Customers will receive new features faster than before if businesses use their competitive advantage to provide features faster.

It’s feasible that users will be able to create their storage backend with more ease (i.eDropbox, Google Drive).

Client-side caching, which delivers a better offline experience, is more common in these types of programs.

Drawbacks of Serverless Architecture

From a business perspective:

  • Reduced overall control.
  • Vendor lock-in necessitates a higher level of trust in a third-party provider.
  • An increase in risk necessitates a higher level of trust in a third-party source.
  • Security risk.
  • Disaster recovery risk
  • Because the number of executions is not predetermined, the cost is unpredictable.

All of these disadvantages can be avoided using open-source alternatives, albeit at the sacrifice of the previously noted cost benefits.

Immature technology leads to component fragmentation and ambiguous best practices from the developer’s perspective.
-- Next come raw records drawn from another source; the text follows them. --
Definition descriptorKeys (metadata : CatalogTableMetadata) : res (list nat) :=
  if negb (bool_decide (md_kind metadata = KTable)) && negb (bool_decide (md_kind metadata = KPartitioned)) then invalidDescriptor "the relation is not a table"
  else if negb (md_reliableRowIdentity metadata) || (length (md_primaryKey metadata) =? 0)%nat || (length (md_columns metadata) =? 0)%nat
          || (METADATA_ROWS <? length (md_columns metadata))%nat then invalidDescriptor "no reliable row identity"
  else
    _ ← mapWith (fun names _ column =>
      match checkName (cc_name column) with
      | Err _ => invalidDescriptor refMessage
      | Ok _ =>
          if includes (cc_name column) names || has_char (ascii_of_nat 0) (cc_nativeType column) then invalidDescriptor "duplicate column or invalid native type"
          else Ok (tt, cc_name column :: names)
      end) [] 0 (md_columns metadata);
    mapWith (fun keys _ key =>
      if includes key keys then invalidDescriptor "duplicate key column"
      else
        match list_find (fun c => cc_name c = key) (md_columns metadata) with
        | Some (index, column) => if cc_nullable column then invalidDescriptor "key column is missing or nullable" else Ok (index, key :: keys)
        | None => invalidDescriptor "key column is missing or nullable"
        end) [] 0 (md_primaryKey metadata).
  • Architectural complexity.
  • The self-discipline needed to avoid function sprawl.
  • Because of multi-tenancy, it’s theoretically conceivable for neighboring functions to hog system resources behind the scenes.
  • Testing locally becomes tricky.
  • Significant restrictions on the local state.
  • Execution duration is capped.
Lack of operational tools

From user perspective

An app’s user experience may suffer as a result of increased request latency if it is not properly designed.

Serverless Frameworks

Serverless platforms require infrastructure to run on, and provider agnostic frameworks give a platform-independent approach to define and deploy Serverless code on a variety of cloud platforms and commercial services.

  • Serverless Framework (JavaScript, Python, Golang)
  • Apex (JavaScript)
  • ClaudiaJS (JavaScript)
  • Sparta (Golang)
  • Gordon (JavaScript)
  • Zappa (Python)
  • Up (JavaScript, Python, Golang, Crystal)


Serverless architecture is undoubtedly intriguing, but it is not without its drawbacks. The validity and success of architectures are determined by business requirements rather than technology alone. In the same manner, when used correctly, Serverless may shine. Serverless architecture is implemented in many best web development companies in Chennai.